Pick each line containing "zadd" out of the records.

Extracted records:
┌──
(* ===== verification/DirectoryManager.v ===== *)
(** The users of the service: directory/DirectoryCache.java, which keeps them in Redis, and
    directory/DirectoryManager.java, which keeps the directory of a node in step with them. *)
From S2P Require Import Prelude Service Java Users DirectoryMap DirectoryTable DirectoryGrowth DirectorySpec.
From Stdlib Require Import String Ascii ZArith List Lia Bool.
From stdpp Require Import gmap strings.
Import Service Java Users.
Open Scope Z_scope.
Open Scope java_scope.

Module DirectoryManager.

(** PubSubMessage of the protocol buffers. *)
Inductive PubSubMessage : Type := ADDED | ADDED_USER (content : string) | REMOVED (content : string) | KEEPALIVE (content : string).

(** What the service asks of Redis: the sorted set of users, in which all scores are equal, some keys
    and the channel. *)
Class Jedis (W : Type) := {
  zadd : string -> W -> Z * W;
  zrem : string -> W -> Z * W;
  zscore : string -> W -> option Z;
  zcard : W -> Z;
  zrangeByLex : string -> string -> W -> list string;
  zscan : string -> W -> list string * string;
  jedis_get : string -> W -> option string;
  jedis_set : string -> string -> W -> W;
  jedis_del : string -> W -> W;
  jedis_publish : PubSubMessage -> W -> W }.

(** A node: Redis, the directory if it has one, and whether it has seen that the set is built. *)
Record node (W : Type) : Type := { redis : W; currentDirectoryMap : option DirectorySpec.directory; built : bool }.
Arguments redis {W}.
Arguments currentDirectoryMap {W}.
Arguments built {W}.

Section DirectoryManager.
Context {W : Type} {HJ : Jedis W}.

Abbreviation M := (M (node W)).

Definition on_redis {A} (f : W -> A * W) : M A :=
  fun s => let '(a, w) := f (redis s) in (Returned a, {| redis := w; currentDirectoryMap := currentDirectoryMap s; built := built s |}).
Definition ask_redis {A} (f : W -> A) : M A := on_redis (fun w => (f w, w)).
Definition tell_redis (f : W -> W) : M unit := on_redis (fun w => (tt, f w)).

(** * DirectoryCache *)

Definition USER_SET_BUILT : string := "signal_users_built".
Definition USER_LAST_RECONCILED : string := "signal_users_last_reconciled".

Definition isUserSetBuilt : M bool := ask_redis (fun w => bool_decide (is_Some (jedis_get USER_SET_BUILT w))).
Definition markUserSetBuild : M unit := tell_redis (jedis_set USER_SET_BUILT "1").

(** The members that can be decoded. *)
Definition decode_users (encodedUsers : list string) : list (UUID * string) := omap decodeUser encodedUsers.

Definition getAllUsers (cursor : string) : M (list (UUID * string) * string) :=
  ask_redis (fun w => let '(scanResult, cursor) := zscan cursor w in (decode_users scanResult, cursor)).

Definition getUsersInRange (fromUuid toUuid : option UUID) : M (list (UUID * string)) :=
  let lowerBound := match fromUuid with Some uuid => String "(" (uuidBoundAfter uuid) | None => "-"%string end in
  let upperBound := match toUuid with Some uuid => String "(" (uuidBoundAfter uuid) | None => "+"%string end in
  ask_redis (fun w => decode_users (zrangeByLex lowerBound upperBound w)).

Definition getKnownUsers (users : list (UUID * string)) : M (list (UUID * string)) :=
  ask_redis (fun w => List.filter (fun user => bool_decide (is_Some (zscore (encodeUser (fst user) (snd user)) w))) users).

Definition cache_addUser (uuid : UUID) (address : string) : M bool := on_redis (fun w => let '(n, w) := zadd (encodeUser uuid address) w in (1 =? n, w)).
Definition cache_removeUser (uuid : UUID) (address : string) : M bool := on_redis (fun w => let '(n, w) := zrem (encodeUser uuid address) w in (1 =? n, w)).

Definition getUuidLastReconciled : M (option UUID) :=
  ask_redis (fun w => match jedis_get USER_LAST_RECONCILED w with Some s => fromString s | None => None end).

Definition setUuidLastReconciled (uuid : option UUID) : M unit :=
  match uuid with
  | Some uuid => tell_redis (jedis_set USER_LAST_RECONCILED (toString uuid))
  | None => tell_redis (fun w => jedis_set USER_SET_BUILT "1" (jedis_del USER_LAST_RECONCILED w))
  end.

(** * The directory of the node *)

(** A call of DirectoryMapNative on the directory, with the exception that its error becomes. *)
Definition call_map (c : DirectorySpec.call) (d : DirectorySpec.directory) : outcome bool * DirectorySpec.directory :=
  let '(r, d) := DirectorySpec.promise c d in (match r with Ok b => Returned b | Err _ => Thrown IllegalArgumentException end, d).

Definition getCurrentDirectoryMap : M unit :=
  fun s => match currentDirectoryMap s with Some _ => (Returned tt, s) | None => (Thrown DirectoryUnavailableException, s) end.

Definition on_map (c : DirectorySpec.call) : M bool :=
  fun s =>
    match currentDirectoryMap s with
    | None => (Thrown DirectoryUnavailableException, s)
    | Some d => let '(r, d) := call_map c d in (r, {| redis := redis s; currentDirectoryMap := Some d; built := built s |})
    end.

Definition parse (address : string) : M Z := fun s => (parseAddress address, s).

(** The private methods: a change that is new to the set is published to the other nodes. *)
Definition addUser (uuid : UUID) (address : string) : M unit :=
  let! directoryAddress := parse address in
  getCurrentDirectoryMap ;;
  let! added := cache_addUser uuid address in
  (if added : bool then tell_redis (jedis_publish (ADDED_USER (encodeUser uuid address))) else ret tt) ;;
  on_map (DirectorySpec.Insert (u64 directoryAddress) uuid) ;;
  ret tt.

Definition removeUser (uuid : UUID) (address : string) : M unit :=
  let! directoryAddress := parse address in
  getCurrentDirectoryMap ;;
  let! removedUser := cache_removeUser uuid address in
  (if removedUser : bool then tell_redis (jedis_publish (REMOVED address)) else ret tt) ;;
  on_map (DirectorySpec.Remove (u64 directoryAddress)) ;;
  ret tt.

(** [try { m } catch (InvalidAddressException ex) { h }]. *)
Definition catch_address (m h : M unit) : M unit :=
  fun s => match m s with (Thrown InvalidAddressException, s) => h s | r => r end.

Definition commitIfIsConnected : M unit :=
  fun s => match currentDirectoryMap s with None => (Returned tt, s) | Some _ => (on_map DirectorySpec.Commit ;; ret tt) s end.

(** [borrow] up to the call of the consumer. *)
Definition isBuilt : M bool :=
  fun s =>
    if built s then (Returned true, s)
    else (let! b := isUserSetBuilt in fun s => (Returned b, {| redis := redis s; currentDirectoryMap := currentDirectoryMap s; built := b |})) s.
Definition borrow : M unit :=
  let! b := isBuilt in if b : bool then getCurrentDirectoryMap else throw DirectoryUnavailableException.

(** ** Reconciliation *)

(** The order in which a HashSet is iterated. *)
Context (iterate : gset (UUID * string) -> list (UUID * string)).

Definition reconcile (isReconciliationEnabled : bool) (fromUuid toUuid : option UUID) (users : list (UUID * string)) : M bool :=
  if negb isReconciliationEnabled then ret true
  else
    let! skipped :=
      match fromUuid with
      | None => ret false
      | Some from =>
          let! lastUuidReconciled := getUuidLastReconciled in
          ret (match lastUuidReconciled with None => true | Some last => match String.compare (toString from) (toString last) with Gt => true | _ => false end end)
      end in
    if skipped : bool then ret false
    else
      match fromUuid, toUuid with
      | None, None => ret false
      | _, _ =>
          let! usersInRange := getUsersInRange fromUuid toUuid in
          let removeUsers := (list_to_set usersInRange : gset (UUID * string)) ∖ list_to_set users in
          let addUsers := (list_to_set users : gset (UUID * string)) ∖ list_to_set usersInRange in
          for_each (iterate removeUsers) (fun user => catch_address (removeUser (fst user) (snd user)) (ret tt)) ;;
          for_each (iterate addUsers) (fun user => addUser (fst user) (snd user)) ;;
          setUuidLastReconciled toUuid ;;
          ret true
      end.

Definition existsReconcile (users : list (UUID * string)) : M unit :=
  let! knownUsers := getKnownUsers users in
  for_each (iterate ((list_to_set users : gset (UUID * string)) ∖ list_to_set knownUsers)) (fun user => addUser (fst user) (snd user)).

Definition deletesReconcile (users : list (UUID * string)) : M unit :=
  let! knownUsers := getKnownUsers users in
  for_each (iterate (list_to_set knownUsers)) (fun user => removeUser (fst user) (snd user)).

Definition markReconcileComplete : M unit := markUserSetBuild.

(** ** Messages of other nodes *)

(** [PubSubConsumer.processMessage]; a keepalive only wakes threads that wait for it. *)
Definition processMessage (update : PubSubMessage) : M unit :=
  match update with
  | ADDED => ret tt
  | ADDED_USER content =>
      match decodeUser content with
      | None => ret tt
      | Some addedUser =>
          catch_address (getCurrentDirectoryMap ;; let! n := parse (snd addedUser) in on_map (DirectorySpec.Insert (u64 n) (fst addedUser)) ;; ret tt) (ret tt)
      end
  | REMOVED content => catch_address (getCurrentDirectoryMap ;; let! n := parse content in on_map (DirectorySpec.Remove (u64 n)) ;; ret tt) (ret tt)
  | KEEPALIVE _ => ret tt
  end.

(** ** Rebuilding *)

(** The loop over a page of users. *)
Definition insert_page (users : list (UUID * string)) (d : DirectorySpec.directory) : outcome unit * DirectorySpec.directory :=
  for_each users (fun user d =>
    match parseAddress (snd user) with
    | Thrown InvalidAddressException => (Returned tt, d)
    | Thrown t => (Thrown t, d)
    | Returned n => (call_map (DirectorySpec.Insert (u64 n) (fst user)) ;; ret tt) d
    end) d.

(** [rebuildLocalUsersFromRedis]: [None] when the cursor has not come back to 0 after [fuel] pages. *)
Fixpoint rebuildLocalUsersFromRedis (fuel : nat) (cursor : string) (w : W) (d : DirectorySpec.directory) : option (outcome unit * DirectorySpec.directory) :=
  match fuel with
  | O => None
  | S fuel =>
      let '(scanResult, cursor) := zscan cursor w in
      match insert_page (decode_users scanResult) d with
      | (Thrown t, d) => Some (Thrown t, d)
      | (Returned _, d) => if String.eqb cursor "0" then Some (Returned tt, d) else rebuildLocalUsersFromRedis fuel cursor w d
      end
  end.

Definition new_directory : DirectorySpec.directory := {| DirectorySpec.d_changed := false; DirectorySpec.d_building := ∅; DirectorySpec.d_serving := ∅ |}.

Definition rebuildLocalDataFromRedis (fuel : nat) (s : node W) : option (outcome unit * node W) :=
  let userSetBuilt := bool_decide (is_Some (jedis_get USER_SET_BUILT (redis s))) in
  let s := {| redis := redis s; currentDirectoryMap := currentDirectoryMap s; built := userSetBuilt |} in
  if userSetBuilt then
    match rebuildLocalUsersFromRedis fuel "0" (redis s) new_directory with
    | None => None
    | Some (Thrown t, _) => Some (Thrown t, s)
    | Some (Returned _, d) =>
        let '(_, d) := call_map DirectorySpec.Commit d in
        Some (Returned tt, {| redis := redis s; currentDirectoryMap := Some d; built := userSetBuilt |})
    end
  else Some (Returned tt, s).

(** ** The consumer of messages *)

(** [PubSubConsumer.connect] of a node that builds from Redis, for a number of attempts: whether one
    succeeded. *)
Fixpoint connect (attempts fuel : nat) (s : node W) : option (bool * node W) :=
  match attempts with
  | O => Some (false, s)
  | S attempts =>
      match rebuildLocalDataFromRedis fuel s with
      | None => None
      | Some (Returned _, s) => Some (true, s)
      | Some (Thrown _, s) => connect attempts fuel s
      end
  end.

(** A turn of [PubSubConsumer.run] with a message. *)
Definition consume (attempts fuel : nat) (update : PubSubMessage) (s : node W) : option (bool * node W) :=
  match processMessage update s with
  | (Returned _, s) => Some (true, s)
  | (Thrown _, s) => connect attempts fuel {| redis := redis s; currentDirectoryMap := None; built := built s |}
  end.

End DirectoryManager.
End DirectoryManager.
└──
◆ **RESPONSE AREA**
  zadd : string -> W -> Z * W;
Definition cache_addUser (uuid : UUID) (address : string) : M bool := on_redis (fun w => let '(n, w) := zadd (encodeUser uuid address) w in (1 =? n, w)).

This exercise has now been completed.